▶ [ASSIGNMENT]: Copy out the lines below that hold the word "Hent".

= Beginning of Section =

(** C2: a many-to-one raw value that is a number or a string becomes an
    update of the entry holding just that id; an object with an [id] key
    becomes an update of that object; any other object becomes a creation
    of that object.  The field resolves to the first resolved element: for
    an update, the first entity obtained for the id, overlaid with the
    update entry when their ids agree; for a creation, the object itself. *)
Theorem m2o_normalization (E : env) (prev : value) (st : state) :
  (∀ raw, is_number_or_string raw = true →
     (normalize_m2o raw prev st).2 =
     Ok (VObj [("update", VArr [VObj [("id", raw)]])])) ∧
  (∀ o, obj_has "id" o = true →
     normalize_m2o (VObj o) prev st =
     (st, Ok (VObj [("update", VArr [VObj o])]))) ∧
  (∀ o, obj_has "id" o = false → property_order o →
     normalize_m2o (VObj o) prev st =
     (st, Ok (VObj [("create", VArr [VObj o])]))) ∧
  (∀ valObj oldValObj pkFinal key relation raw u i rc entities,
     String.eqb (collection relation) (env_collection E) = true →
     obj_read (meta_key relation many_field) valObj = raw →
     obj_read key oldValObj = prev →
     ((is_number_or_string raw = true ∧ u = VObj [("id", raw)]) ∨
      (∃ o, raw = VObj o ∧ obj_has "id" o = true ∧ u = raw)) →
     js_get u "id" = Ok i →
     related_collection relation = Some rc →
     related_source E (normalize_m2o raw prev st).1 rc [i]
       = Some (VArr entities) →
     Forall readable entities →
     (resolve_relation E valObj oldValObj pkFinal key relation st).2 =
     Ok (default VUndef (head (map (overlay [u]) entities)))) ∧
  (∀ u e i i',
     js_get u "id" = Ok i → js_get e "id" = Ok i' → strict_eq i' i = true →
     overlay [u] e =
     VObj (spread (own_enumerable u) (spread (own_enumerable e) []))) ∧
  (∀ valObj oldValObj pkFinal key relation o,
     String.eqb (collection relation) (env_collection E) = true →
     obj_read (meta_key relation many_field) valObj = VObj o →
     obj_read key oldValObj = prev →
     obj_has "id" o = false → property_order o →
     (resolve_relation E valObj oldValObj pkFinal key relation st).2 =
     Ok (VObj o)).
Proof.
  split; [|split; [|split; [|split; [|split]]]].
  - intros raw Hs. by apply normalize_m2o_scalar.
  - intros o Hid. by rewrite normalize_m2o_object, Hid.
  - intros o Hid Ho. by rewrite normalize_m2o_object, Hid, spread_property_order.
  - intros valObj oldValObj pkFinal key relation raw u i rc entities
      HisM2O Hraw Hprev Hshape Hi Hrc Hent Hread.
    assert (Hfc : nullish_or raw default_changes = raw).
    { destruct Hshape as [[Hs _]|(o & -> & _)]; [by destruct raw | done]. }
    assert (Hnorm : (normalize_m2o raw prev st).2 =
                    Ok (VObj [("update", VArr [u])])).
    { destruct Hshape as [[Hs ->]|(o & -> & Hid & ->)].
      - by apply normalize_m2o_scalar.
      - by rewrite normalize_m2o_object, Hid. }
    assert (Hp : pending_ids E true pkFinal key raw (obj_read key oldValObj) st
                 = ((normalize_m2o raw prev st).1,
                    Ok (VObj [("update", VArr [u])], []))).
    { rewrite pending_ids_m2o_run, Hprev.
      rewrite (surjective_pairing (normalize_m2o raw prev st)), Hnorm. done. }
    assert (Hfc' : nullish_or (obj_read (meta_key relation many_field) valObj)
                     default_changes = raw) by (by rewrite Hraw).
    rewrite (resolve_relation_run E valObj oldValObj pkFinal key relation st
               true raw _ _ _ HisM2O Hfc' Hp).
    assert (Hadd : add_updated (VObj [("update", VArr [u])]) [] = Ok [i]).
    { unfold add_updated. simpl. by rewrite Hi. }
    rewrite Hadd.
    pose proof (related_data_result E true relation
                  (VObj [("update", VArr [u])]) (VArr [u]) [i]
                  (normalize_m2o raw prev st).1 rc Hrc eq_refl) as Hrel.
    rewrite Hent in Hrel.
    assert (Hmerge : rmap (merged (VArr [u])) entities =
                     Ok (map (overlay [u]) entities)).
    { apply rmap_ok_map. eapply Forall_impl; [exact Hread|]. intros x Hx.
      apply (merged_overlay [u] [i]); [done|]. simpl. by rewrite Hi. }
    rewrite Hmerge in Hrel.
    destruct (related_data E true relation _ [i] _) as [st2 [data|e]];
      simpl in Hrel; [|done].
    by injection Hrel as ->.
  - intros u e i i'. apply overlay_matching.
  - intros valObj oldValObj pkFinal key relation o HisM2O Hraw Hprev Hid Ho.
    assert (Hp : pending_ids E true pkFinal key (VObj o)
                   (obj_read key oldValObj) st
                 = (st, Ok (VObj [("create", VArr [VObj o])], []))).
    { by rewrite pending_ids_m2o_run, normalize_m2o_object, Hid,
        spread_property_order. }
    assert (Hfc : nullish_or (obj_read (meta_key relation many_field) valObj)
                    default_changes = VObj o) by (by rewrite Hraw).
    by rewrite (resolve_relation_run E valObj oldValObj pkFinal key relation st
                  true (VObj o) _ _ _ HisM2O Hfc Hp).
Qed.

= End of Section =
= Beginning of Section =

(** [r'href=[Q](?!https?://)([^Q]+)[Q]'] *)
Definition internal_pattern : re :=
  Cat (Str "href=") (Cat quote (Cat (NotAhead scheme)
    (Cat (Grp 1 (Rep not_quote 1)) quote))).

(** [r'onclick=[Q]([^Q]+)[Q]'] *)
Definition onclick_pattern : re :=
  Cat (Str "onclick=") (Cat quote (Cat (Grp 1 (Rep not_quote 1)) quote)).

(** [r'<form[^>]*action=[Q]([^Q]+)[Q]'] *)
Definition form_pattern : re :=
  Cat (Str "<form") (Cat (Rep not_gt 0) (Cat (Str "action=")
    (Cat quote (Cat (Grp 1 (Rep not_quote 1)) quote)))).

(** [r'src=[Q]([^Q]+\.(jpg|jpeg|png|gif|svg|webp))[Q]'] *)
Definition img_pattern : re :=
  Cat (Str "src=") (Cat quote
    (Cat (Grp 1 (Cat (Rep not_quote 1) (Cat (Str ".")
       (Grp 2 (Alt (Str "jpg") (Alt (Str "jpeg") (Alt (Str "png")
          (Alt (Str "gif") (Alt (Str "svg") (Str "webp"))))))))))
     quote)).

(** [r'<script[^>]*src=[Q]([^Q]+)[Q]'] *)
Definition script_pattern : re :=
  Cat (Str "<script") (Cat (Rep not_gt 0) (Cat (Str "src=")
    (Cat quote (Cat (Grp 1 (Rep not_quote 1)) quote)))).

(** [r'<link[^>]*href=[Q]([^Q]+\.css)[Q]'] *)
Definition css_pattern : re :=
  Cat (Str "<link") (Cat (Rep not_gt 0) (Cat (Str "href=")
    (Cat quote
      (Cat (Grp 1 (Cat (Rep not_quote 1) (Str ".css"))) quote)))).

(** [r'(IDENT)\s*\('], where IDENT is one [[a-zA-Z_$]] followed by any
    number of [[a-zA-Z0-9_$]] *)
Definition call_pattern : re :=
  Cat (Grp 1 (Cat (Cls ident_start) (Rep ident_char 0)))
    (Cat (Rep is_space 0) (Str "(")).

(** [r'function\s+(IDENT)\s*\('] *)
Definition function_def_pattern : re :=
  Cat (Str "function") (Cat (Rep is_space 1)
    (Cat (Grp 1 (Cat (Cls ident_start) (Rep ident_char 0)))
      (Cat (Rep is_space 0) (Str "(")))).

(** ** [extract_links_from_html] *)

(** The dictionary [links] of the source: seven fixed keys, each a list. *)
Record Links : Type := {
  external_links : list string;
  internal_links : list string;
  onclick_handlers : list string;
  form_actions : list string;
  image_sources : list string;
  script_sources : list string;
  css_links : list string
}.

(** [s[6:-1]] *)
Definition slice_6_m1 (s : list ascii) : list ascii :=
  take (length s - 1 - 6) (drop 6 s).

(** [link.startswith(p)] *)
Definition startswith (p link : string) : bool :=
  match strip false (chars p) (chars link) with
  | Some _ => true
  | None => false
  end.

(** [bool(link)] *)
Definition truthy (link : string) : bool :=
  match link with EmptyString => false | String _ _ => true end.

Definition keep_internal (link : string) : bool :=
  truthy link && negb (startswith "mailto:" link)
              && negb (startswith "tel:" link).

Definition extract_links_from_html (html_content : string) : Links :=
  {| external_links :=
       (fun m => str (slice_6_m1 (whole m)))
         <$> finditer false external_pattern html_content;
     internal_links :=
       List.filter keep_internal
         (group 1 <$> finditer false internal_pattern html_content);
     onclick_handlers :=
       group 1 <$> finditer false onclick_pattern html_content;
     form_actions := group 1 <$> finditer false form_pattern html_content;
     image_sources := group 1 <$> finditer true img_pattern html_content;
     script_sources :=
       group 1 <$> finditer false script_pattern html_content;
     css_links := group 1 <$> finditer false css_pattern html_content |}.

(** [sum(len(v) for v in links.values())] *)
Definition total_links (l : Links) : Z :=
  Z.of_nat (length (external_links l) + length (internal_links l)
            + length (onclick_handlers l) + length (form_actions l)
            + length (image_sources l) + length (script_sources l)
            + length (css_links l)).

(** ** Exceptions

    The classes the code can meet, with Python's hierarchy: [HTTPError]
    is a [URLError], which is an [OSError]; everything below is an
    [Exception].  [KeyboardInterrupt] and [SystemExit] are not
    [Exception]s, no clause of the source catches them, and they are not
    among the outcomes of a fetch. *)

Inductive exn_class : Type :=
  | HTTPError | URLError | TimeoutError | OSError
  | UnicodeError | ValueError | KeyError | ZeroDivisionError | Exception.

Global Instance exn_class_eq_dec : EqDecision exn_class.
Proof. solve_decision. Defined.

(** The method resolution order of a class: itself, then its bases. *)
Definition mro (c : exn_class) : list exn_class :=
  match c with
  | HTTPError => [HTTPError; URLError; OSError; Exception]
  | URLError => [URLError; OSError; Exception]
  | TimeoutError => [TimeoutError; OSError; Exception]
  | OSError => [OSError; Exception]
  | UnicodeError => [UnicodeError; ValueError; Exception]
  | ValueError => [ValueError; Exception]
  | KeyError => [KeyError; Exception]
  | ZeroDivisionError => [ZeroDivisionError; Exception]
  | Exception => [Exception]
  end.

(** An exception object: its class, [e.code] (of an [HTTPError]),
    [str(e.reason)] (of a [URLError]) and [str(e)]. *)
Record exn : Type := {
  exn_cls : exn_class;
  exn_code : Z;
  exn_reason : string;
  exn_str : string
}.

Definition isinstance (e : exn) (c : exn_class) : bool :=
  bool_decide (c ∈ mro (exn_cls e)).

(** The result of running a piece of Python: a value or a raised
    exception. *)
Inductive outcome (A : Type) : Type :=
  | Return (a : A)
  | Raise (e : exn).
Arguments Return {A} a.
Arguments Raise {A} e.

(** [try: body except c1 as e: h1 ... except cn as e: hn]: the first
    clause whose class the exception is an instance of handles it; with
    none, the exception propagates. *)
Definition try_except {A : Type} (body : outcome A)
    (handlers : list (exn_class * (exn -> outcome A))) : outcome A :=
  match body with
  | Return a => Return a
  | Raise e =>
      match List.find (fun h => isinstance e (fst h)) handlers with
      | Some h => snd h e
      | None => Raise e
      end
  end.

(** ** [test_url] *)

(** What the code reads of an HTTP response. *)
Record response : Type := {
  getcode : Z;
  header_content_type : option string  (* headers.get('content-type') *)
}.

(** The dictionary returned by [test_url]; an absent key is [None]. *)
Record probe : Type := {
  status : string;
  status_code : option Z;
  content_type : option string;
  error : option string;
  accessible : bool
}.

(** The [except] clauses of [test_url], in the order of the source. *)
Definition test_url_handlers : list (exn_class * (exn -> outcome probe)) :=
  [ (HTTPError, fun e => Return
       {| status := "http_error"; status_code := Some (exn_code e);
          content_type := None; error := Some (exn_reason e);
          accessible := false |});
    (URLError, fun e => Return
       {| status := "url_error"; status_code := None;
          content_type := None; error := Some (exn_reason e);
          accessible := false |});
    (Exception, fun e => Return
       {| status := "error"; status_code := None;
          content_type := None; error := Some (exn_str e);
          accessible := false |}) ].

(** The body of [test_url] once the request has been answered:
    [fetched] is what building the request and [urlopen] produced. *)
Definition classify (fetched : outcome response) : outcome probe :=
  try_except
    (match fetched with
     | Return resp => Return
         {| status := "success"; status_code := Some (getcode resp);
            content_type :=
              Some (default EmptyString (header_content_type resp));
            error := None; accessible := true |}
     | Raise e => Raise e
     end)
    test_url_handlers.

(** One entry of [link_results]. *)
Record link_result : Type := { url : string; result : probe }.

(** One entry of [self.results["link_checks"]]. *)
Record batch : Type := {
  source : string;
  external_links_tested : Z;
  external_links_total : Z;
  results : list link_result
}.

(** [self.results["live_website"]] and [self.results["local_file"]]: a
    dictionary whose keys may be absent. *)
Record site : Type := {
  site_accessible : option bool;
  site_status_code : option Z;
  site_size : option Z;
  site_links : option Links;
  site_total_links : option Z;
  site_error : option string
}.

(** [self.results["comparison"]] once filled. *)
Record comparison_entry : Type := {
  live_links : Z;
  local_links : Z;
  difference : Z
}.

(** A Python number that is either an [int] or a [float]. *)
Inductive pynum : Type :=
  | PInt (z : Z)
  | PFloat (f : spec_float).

= End of Section =

▶ [ANSWER TO THE PROBLEM]:
      HisM2O Hraw Hprev Hshape Hi Hrc Hent Hread.
    rewrite Hent in Hrel.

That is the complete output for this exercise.